“Beatriz Zamora is a woman artist who has for over 40 years consistently challenged and, in the process, unsettled every authoritarian institutional art-world rule. Her black on black on black performative works, both painting and sculpture, are both a lamentation and an ode, as though the delicate balance of either stepping into the eye of the hurricane or riding a tiger. Uniquely gifted, the impact of her work is lasting and one cannot ever forget or dismiss Beatriz Zamora’s contribution to contemporary art, here in Mexico or around the world”
Carla Stellweg
January 2020
New York City & Mexico City
LABOR is pleased to present Beatriz Zamora’s first solo show at the gallery. The exhibition brings together 15 works that range from her first explorations in the late 1970s - “El Negro 33”, 1978 - to the most recent work commissioned for this exhibition - “El Negro 3426”, 2018.

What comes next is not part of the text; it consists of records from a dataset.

(** * Real-time messaging core of the chat backend

    A shallow embedding of the backend's socket handlers (socket.js), of the
    message and chat services (messageService.js, chatService.js), of the
    database helper (utils/db.js) and of the tables of db/init.sql, followed
    by the properties of the specification that concern them. *)

From Stdlib Require Import ZArith String Ascii List Bool Lia.
From stdpp Require Import base gmap strings list fin_maps pretty.
Import ListNotations.

Local Open Scope string_scope.
Local Open Scope Z_scope.

(* ===================================================================== *)
(** ** JavaScript values that reach the services *)
(* ===================================================================== *)

Module Js.

(** Payload fields and service arguments are JavaScript values.  The
    services only distinguish an absent field, [null] and a string.  A
    string is given by the bytes of its UTF-8 encoding, which is what the
    database driver sends. *)
Inductive jsval : Type :=
| JUndefined
| JNull
| JStr (s : string).

Definition jsval_eqb (a b : jsval) : bool :=
  match a, b with
  | JUndefined, JUndefined => true
  | JNull, JNull => true
  | JStr x, JStr y => String.eqb x y
  | _, _ => false
  end.

(** [!v] is false exactly for the truthy values; the empty string is falsy. *)
Definition truthy (v : jsval) : bool :=
  match v with
  | JStr s => negb (String.eqb s "")
  | _ => false
  end.

(** [typeof v === 'string'] *)
Definition is_string (v : jsval) : bool :=
  match v with JStr _ => true | _ => false end.

(** Default value of a destructured parameter: used only for [undefined]. *)
Definition or_default (v d : jsval) : jsval :=
  match v with JUndefined => d | _ => v end.

(** Interpolation of a value in a template literal. *)
Definition to_string (v : jsval) : string :=
  match v with
  | JUndefined => "undefined"
  | JNull => "null"
  | JStr s => s
  end.

End Js.
Export Js.

(* ===================================================================== *)
(** ** UUIDs: the [uuid] package's [validate] and PostgreSQL's uuid input *)
(* ===================================================================== *)

Module Uuid.

Definition is_digit (c : ascii) : bool :=
  let n := nat_of_ascii c in (48 <=? n)%nat && (n <=? 57)%nat.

Since 1978, the more than 4,000 works produced by Beatriz Zamora (Mexico City, 1935) are all titled the same way: “El Negro”, followed by a serial number. As the artist has stated, black is nothing but the result of extensive philosophical research and experimentation of materials initiated in 1963 by using soil. After having explored the use of plain soil on canvas, in 1977 she presented at
the Museum of Palace of Fine Arts a series of 500 pieces titled, “La Tierra”, that can be considered an antecedent of ecological awareness as well as point to the fragility of ecosystems of great relevance today.
The search for the absolute and the infinite through her art and throughout her more than fifty-year career, has led her to utilize a monochromatic minimalist palette thus becoming a rare example, her own version of minimalism, in Mexico.
Although their work differs in style, Zamora’s black paintings have, on occasion, been compared to those of the French painter, Pierre Soulages, who was the only painter in Europe developing his singular use of black color, similar to that of Zamora in Latin America.